The documents herewith presented are printed from copies obtained from the Public Record Office of Great Britain. When the question of the boundary line between Maryland and Virginia was before the Legislature of the latter State, in 1860, Colonel Angus W. McDonald was sent to England to obtain the papers necessary to protect the interests of Virginia. He brought back "nine volumes of manuscripts and one book containing forty-eight maps" (see his report, Virginia Legislative Documents, No. 39, 1861,). The volumes of manuscripts contained, upon an average, 425 pages each, and were filled with valuable historical documents, of many of which no copies had ever been seen on this continent since the originals were sent from the Colony of Virginia. In a conversation with the writer, held soon after his return from England, in March, 1861, Colonel McDonald stated that having obtained copies of all the documents relating to the question of the boundary line which could be found, and having more money left of the appropriation made than was needed to pay the expenses of his return home, he decided to devote the surplus to obtaining copies of papers relating to the early history of the State, without reference to the question of the boundary line. This statement will, we presume, satisfactorily account for the presence in his collection of such papers as do not relate to the subject upon which he was engaged. That he was well qualified to select such papers is evident from an examination of the list which he made out.

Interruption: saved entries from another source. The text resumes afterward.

(** Unfolds the plumbing of the handler. *)
Ltac run_ui :=
  cbv beta iota zeta delta
    [bind ret raise try_except emit on_host lift_outcome host trace].









(** An artifact pair left by an earlier generation. *)
Definition earlier_artifact : artifact :=
  {| a_stamp := lit "20240101-115900"; a_mtime := 40;
     a_audio := [82; 73; 70; 70]%N; a_text := Some (lit "Earlier.") |}.

Definition later_clock : clock :=
  {| stamp := lit "20240101-120000"; mtime_now := 100 |}.

(** A session whose output folder holds one earlier artifact pair and whose
    reference folder holds one clip. *)
Definition used_session : session unit :=
  {| host := {| files := (a_reference, fresh_file 1 [82; 73; 70; 70]%N)
                         :: artifact_nodes earlier_artifact;
                out_listable := true;
                stdout := [] |};
     trace := [] |}.

(* ================================================================== *)
(** * The reference store, the voice tab and the start of the script *)
(* ================================================================== *)

(** [save_reference(uploaded_file)]: [name] is [uploaded_file.name], [data]
    what [uploaded_file.getbuffer()] holds. *)
Definition save_reference (name : pystr) (data : list N) (now : Z)
  : M world pystr :=
  let path := os_path_join REFERENCE_FOLDER name in
  write_file path data now ;;
  ret path.

(** The name of [p] inside [REFERENCE_FOLDER], when [p] is one of its
    direct entries. *)
Definition reference_name (p : pystr) : option pystr :=
  match drop_prefix REFERENCE_FOLDER p with
  | Some name =>
      if truthy name && negb (existsb (N.eqb slash) name)
      then Some name else None
  | None => None
  end.

Fixpoint reference_names (st : store) : list pystr :=
  match st with
  | [] => []
  | (p, _) :: st' =>
      match reference_name p with
      | Some name => name :: reference_names st'
      | None => reference_names st'
      end
  end.

(** [f.endswith(('.wav', '.mp3', '.ogg'))] *)
Definition is_voice_name (f : pystr) : bool :=
  endswith (lit ".wav") f || endswith (lit ".mp3") f
  || endswith (lit ".ogg") f.

(** [[f for f in os.listdir(REFERENCE_FOLDER) if f.endswith(...)]];
    [ref_listable] tells whether the host lets the folder be enumerated. *)
Definition list_voices (ref_listable : bool) : M world (list pystr) :=
  fun w =>
    if ref_listable
    then (Ok (filter is_voice_name (reference_names (files w))), w)
    else (Raise (os_error PermissionError
                   (lit "[Errno 13] Permission denied") REFERENCE_FOLDER), w).

(** The tab "Select Voice": [selected_ref_path] after it.  [pick] is the
    position the user chose in the select box. *)
Definition select_voice (ref_listable : bool) (pick : nat)
  : M world (option pystr) :=
  refs <- list_voices ref_listable ;;
  match refs with
  | [] => ret None
  | first :: _ =>
      ret (Some (os_path_join REFERENCE_FOLDER (nth pick refs first)))
  end.

(** [load_engine()]; [construct] is what [MiraTTS('YatharthS/MiraTTS')]
    does, return an engine or raise. *)
Definition load_engine {engine : Type} (construct : outcome engine)
  : M world engine :=
  cleanup_on_launch ;;
  print (lit "Loading MiraTTS Model...") ;;
  lift_outcome construct.

(** How the start of the script ends: with the engine, or with
    [st.error(...)] followed by [st.stop()]. *)
Inductive startup_result (engine : Type) :=
| EngineLoaded (m : engine)
| ScriptStopped (error : pystr).
Arguments EngineLoaded {engine} m.
Arguments ScriptStopped {engine} error.

(** [try: tts_engine = load_engine()
     except Exception as e: st.error(f"Failed to load engine: {e}"); st.stop()] *)
Definition startup {engine : Type} (construct : outcome engine) (w : world)
  : startup_result engine * world :=
  match load_engine construct w with
  | (Ok m, w') => (EngineLoaded m, w')
  | (Raise e, w') =>
      (ScriptStopped (lit "Failed to load engine: " ++ exn_str e), w')
  end.

(* ================================================================== *)
(** * Further notions used to state properties *)
(* ================================================================== *)

(** The code points of [s] that are not whitespace. *)
Definition visible (s : pystr) : pystr :=
  filter (fun c => negb (isspace c)) s.

Definition ends_with_ender (s : pystr) : bool :=
  match rev s with
  | c :: _ => is_ender c
  | [] => false
  end.

(** The store without the entries at the paths [removed]. *)
Definition remove_keys (removed : list pystr) (st : store) : store :=
  filter (fun e => negb (among removed (fst e))) st.

(** The modification time [os.path.getmtime] gives for [p]. *)
Definition mtime_at (st : store) (p : pystr) : Z :=
  match lookup p st with
  | Some n => n_mtime n
  | None => 0%Z
  end.

(** Never increasing. *)
Fixpoint descending (l : list Z) : Prop :=
  match l with
  | [] => True
  | x :: l' => Forall (fun y => (y <= x)%Z) l' /\ descending l'
  end.

(** Newest first. *)
Definition newest_first (st : store) (paths : list pystr) : Prop :=
  descending (map (mtime_at st) paths).

(** What [glob] finds: the paths of the entries of the output folder named
    [mira_*.wav]. *)
Definition audio_paths (w : world) : list pystr :=
  if out_listable w
  then map (os_path_join OUTPUT_FOLDER)
           (filter fnmatch_mira_wav (output_names (files w)))
  else [].

(** Whether [os.stat] succeeds at [p]. *)
Definition can_stat (st : store) (p : pystr) : bool :=
  match lookup p st with Some _ => true | None => false end.

(** Whether [os.stat] succeeds on every path [glob] finds, so that the
    audio files can be ranked by modification time. *)
Definition rankable (w : world) : bool :=
  forallb (can_stat (files w)) (audio_paths w).


(** A path [os.remove] unlinks: an entry that is not a directory and that
    the host lets go. *)
Definition removable (st : store) (p : pystr) : bool :=
  match entry_at p st with
  | Some n => negb (is_directory n) && n_deletable n
  | None => false
  end.

(** A line [rotate_files] prints when a removal fails. *)
Definition is_rotation_error (line : pystr) : bool :=
  startswith (lit "Error rotating files: ") line.

(** Sample artifacts and a host that holds them beside a reference clip. *)
Definition artifact_at (ts : string) (t : Z) (text : option pystr)
  : artifact :=
  {| a_stamp := lit ts; a_mtime := t; a_audio := [82; 73; 70; 70]%N;
     a_text := text |}.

During the occupation of the State capital building by the Federal troops and officials, after the surrender of the Confederate authorities in April, 1865, a very large quantity of the official documents filed in the archives of the State were removed from that building, and at the same time four of the nine volumes and the portfolio of maps above mentioned. Nothing has been heard from any of them since. In 1870, the question of the boundary line being again before the Legislature of Virginia, the Governor sent the Hon. D.C. De Jarnette upon the same errand that Colonel McDonald had so well performed, and the result was the obtaining of such papers as he could find relating to the subject under consideration, including duplicates of some of those which though useful in this connection, are included in the five volumes remaining of those collected by Col. McDonald; also, charters of great length, but which are to be found in print in the histories and statutes of the State, and many of the miscellaneous papers which Colonel McDonald had copied under the circumstances above named. Among the latter is the account of the first meeting of the Assembly at Jamestown in 1619. When Colonel McDonald visited the State Paper Office (as it was then called) in 1860, this great repository of historical materials had not been thrown open to the public, and he tells us in his report that it was "twenty days after his arrival in London before he could obtain permission to examine the archives of the State Paper Office." A year or two afterwards all of the restrictions which had existed were removed, the papers arranged chronologically, and an index made by which they could be referred to....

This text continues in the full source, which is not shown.